### Activity
Reply only with how many lines in these entries hold the string "initial".

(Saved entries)
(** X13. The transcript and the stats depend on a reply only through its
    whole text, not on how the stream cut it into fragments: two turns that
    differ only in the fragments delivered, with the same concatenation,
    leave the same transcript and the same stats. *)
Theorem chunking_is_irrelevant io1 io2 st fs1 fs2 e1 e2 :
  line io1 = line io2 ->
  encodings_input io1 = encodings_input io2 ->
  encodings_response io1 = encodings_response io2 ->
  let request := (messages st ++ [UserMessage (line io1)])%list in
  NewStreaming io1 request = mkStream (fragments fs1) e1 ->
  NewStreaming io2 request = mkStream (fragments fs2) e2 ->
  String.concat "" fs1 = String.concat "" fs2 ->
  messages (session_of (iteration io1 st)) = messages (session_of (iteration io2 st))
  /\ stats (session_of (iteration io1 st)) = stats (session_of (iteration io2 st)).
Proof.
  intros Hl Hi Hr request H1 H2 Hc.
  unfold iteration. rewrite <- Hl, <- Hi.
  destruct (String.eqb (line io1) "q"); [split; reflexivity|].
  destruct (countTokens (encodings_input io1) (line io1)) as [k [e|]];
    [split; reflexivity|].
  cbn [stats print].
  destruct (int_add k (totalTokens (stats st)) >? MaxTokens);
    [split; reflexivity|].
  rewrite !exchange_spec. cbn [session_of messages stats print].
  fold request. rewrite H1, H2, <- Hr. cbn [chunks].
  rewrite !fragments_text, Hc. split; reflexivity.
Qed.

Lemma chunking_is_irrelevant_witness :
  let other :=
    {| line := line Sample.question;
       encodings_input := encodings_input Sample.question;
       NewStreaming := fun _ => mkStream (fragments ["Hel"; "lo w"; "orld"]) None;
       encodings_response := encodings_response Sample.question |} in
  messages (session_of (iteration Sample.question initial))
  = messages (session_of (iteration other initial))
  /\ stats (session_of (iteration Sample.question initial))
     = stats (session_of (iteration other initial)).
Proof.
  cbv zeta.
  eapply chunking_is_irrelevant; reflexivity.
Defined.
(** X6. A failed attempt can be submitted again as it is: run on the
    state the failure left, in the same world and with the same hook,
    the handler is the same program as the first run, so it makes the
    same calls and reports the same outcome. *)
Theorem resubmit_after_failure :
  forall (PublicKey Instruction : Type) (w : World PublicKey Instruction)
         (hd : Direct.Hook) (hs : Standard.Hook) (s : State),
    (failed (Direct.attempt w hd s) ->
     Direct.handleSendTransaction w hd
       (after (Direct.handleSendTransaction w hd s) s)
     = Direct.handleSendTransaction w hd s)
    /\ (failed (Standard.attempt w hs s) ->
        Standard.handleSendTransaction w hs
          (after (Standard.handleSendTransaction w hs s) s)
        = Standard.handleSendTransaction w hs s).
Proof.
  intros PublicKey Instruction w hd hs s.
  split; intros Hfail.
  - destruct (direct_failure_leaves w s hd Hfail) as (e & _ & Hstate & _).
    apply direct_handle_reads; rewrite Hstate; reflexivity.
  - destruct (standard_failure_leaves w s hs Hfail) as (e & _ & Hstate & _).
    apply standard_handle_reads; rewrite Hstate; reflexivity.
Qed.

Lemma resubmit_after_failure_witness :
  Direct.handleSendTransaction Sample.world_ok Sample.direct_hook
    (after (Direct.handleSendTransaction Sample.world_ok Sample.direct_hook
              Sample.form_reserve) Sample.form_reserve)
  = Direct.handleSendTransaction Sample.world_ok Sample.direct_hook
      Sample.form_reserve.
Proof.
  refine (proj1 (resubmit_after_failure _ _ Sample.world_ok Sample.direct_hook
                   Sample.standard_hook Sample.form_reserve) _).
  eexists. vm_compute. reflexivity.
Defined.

...

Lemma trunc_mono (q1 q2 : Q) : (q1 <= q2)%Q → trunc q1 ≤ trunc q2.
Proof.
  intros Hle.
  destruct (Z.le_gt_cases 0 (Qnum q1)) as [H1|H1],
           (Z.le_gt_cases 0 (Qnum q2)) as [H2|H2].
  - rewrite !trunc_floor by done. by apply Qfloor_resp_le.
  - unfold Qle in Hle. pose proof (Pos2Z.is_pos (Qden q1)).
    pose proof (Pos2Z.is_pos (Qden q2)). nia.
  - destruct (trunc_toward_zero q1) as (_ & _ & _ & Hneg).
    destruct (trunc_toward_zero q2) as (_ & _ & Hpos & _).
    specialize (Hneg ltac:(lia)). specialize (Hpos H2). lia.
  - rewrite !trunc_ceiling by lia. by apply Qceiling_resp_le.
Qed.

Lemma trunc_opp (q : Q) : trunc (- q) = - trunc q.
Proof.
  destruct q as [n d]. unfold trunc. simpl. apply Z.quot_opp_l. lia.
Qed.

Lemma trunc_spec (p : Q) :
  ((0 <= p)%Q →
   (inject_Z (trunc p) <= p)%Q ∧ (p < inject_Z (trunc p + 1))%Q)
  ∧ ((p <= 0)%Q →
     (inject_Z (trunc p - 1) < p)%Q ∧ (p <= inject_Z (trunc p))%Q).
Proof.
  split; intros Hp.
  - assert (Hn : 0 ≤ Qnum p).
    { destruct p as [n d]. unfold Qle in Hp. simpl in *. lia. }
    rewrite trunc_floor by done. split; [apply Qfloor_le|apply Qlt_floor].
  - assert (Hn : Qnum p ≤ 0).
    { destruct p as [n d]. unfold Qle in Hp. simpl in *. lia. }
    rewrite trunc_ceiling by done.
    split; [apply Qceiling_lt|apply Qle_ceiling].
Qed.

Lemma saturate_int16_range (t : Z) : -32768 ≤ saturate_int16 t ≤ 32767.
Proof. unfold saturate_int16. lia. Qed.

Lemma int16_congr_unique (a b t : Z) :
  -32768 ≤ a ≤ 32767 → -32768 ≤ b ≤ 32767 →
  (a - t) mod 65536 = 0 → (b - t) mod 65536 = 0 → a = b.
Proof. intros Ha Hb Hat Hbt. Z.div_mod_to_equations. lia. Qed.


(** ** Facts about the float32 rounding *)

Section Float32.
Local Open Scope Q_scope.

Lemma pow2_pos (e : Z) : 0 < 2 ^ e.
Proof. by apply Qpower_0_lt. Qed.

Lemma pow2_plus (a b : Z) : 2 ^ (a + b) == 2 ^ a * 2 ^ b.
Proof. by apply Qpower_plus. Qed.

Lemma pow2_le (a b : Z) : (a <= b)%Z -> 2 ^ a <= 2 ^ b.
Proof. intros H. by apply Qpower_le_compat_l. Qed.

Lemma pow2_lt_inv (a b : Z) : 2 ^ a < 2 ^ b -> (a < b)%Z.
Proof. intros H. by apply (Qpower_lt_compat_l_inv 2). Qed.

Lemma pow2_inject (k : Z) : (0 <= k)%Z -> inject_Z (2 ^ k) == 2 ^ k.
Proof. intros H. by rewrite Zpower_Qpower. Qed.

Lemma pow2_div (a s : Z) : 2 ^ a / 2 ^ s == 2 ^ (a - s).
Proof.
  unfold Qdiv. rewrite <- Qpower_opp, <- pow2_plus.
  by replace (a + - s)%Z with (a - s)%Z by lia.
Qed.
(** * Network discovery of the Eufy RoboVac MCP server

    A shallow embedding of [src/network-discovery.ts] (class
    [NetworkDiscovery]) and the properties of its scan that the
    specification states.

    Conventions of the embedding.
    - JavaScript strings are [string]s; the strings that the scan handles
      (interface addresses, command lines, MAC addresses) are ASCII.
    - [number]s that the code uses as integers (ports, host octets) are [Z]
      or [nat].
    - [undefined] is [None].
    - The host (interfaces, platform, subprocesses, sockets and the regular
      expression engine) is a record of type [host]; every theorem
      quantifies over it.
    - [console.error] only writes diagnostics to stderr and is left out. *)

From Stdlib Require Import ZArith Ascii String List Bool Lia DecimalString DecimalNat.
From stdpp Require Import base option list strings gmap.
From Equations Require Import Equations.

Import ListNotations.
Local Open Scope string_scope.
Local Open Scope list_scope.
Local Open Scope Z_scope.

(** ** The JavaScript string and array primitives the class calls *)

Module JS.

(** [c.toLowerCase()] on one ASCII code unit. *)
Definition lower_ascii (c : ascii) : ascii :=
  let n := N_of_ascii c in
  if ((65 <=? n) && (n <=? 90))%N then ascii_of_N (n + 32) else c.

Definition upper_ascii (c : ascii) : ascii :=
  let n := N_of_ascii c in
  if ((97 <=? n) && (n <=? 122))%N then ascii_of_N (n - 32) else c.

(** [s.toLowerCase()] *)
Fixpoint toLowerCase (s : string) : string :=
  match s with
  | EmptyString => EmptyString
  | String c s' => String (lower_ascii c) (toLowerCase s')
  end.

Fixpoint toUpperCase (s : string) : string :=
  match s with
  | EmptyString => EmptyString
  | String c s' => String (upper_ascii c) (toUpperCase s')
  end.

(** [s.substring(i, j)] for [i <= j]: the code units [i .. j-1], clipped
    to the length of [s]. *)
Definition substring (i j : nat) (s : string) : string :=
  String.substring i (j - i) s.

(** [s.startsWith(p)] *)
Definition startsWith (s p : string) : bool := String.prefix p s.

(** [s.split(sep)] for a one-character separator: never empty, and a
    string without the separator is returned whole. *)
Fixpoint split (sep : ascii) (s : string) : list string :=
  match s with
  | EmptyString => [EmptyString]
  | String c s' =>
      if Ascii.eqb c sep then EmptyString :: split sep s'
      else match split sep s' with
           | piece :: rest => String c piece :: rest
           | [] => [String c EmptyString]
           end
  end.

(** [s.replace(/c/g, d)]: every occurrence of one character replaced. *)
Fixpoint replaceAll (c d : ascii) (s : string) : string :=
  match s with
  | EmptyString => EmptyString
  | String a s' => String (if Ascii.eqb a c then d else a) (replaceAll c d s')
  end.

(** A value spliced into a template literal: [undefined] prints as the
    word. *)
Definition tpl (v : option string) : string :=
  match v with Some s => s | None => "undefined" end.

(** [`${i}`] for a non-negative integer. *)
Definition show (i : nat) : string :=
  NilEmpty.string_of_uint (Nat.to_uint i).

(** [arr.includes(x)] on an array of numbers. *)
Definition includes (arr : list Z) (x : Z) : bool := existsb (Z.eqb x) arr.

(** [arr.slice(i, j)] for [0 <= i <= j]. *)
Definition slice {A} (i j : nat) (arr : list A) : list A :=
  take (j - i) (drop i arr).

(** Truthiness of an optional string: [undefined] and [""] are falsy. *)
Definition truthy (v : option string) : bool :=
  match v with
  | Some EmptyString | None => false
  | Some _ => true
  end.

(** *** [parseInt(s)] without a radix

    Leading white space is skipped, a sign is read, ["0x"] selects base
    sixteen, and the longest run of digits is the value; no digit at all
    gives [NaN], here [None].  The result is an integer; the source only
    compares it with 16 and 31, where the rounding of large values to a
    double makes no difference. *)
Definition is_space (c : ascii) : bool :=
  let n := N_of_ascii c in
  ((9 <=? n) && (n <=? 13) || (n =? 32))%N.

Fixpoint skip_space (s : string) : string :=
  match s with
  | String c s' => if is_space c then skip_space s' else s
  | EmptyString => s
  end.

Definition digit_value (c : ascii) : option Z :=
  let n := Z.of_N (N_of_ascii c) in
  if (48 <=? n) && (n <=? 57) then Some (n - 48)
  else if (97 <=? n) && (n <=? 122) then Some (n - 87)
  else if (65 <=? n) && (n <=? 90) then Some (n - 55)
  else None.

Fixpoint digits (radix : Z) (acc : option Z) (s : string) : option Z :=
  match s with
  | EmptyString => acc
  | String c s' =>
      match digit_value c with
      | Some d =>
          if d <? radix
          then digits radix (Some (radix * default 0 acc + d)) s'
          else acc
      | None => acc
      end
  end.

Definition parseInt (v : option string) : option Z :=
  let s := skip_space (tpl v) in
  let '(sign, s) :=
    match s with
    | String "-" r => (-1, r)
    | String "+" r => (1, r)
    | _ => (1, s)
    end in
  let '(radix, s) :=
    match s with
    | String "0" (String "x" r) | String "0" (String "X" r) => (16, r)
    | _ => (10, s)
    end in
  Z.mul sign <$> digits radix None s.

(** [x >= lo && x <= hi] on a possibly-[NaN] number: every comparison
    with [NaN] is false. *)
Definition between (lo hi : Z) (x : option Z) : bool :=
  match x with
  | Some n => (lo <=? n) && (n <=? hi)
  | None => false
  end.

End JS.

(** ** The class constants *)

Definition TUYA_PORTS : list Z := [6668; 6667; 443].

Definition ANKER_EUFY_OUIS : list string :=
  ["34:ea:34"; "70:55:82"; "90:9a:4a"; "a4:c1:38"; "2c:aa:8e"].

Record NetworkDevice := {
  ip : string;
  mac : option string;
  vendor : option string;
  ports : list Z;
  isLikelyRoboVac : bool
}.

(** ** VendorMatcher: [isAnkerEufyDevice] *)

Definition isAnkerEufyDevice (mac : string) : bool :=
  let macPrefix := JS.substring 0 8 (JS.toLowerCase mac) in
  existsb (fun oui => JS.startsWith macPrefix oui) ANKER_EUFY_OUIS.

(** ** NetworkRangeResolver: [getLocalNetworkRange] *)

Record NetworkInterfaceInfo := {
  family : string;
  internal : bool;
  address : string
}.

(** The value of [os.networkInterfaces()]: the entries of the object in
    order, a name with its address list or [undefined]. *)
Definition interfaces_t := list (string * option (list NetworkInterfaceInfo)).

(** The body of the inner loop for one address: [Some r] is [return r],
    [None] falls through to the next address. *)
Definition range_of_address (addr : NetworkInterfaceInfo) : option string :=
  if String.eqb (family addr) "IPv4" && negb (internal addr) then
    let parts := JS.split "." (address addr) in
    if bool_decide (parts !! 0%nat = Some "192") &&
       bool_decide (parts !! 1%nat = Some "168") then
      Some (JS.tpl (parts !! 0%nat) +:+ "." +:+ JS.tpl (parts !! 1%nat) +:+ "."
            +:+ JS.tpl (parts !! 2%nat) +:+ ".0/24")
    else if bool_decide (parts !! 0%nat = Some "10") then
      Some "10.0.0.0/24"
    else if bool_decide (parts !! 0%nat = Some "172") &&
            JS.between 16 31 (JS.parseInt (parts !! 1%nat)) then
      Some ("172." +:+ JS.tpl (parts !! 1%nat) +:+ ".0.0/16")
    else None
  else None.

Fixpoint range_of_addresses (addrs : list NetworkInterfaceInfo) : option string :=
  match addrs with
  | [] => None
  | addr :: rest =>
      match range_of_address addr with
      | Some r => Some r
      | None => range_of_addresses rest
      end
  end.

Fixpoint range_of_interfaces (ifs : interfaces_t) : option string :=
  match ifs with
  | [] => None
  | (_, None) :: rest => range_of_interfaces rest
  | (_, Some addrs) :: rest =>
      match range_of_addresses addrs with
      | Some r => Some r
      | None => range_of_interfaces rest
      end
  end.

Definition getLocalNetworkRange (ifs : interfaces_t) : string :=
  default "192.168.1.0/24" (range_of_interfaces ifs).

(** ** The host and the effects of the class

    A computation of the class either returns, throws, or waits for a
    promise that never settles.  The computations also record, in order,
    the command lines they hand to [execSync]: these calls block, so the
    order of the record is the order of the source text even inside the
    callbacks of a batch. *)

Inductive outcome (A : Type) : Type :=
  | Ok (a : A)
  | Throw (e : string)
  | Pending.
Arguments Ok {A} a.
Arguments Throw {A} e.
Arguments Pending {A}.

### Exercise result
4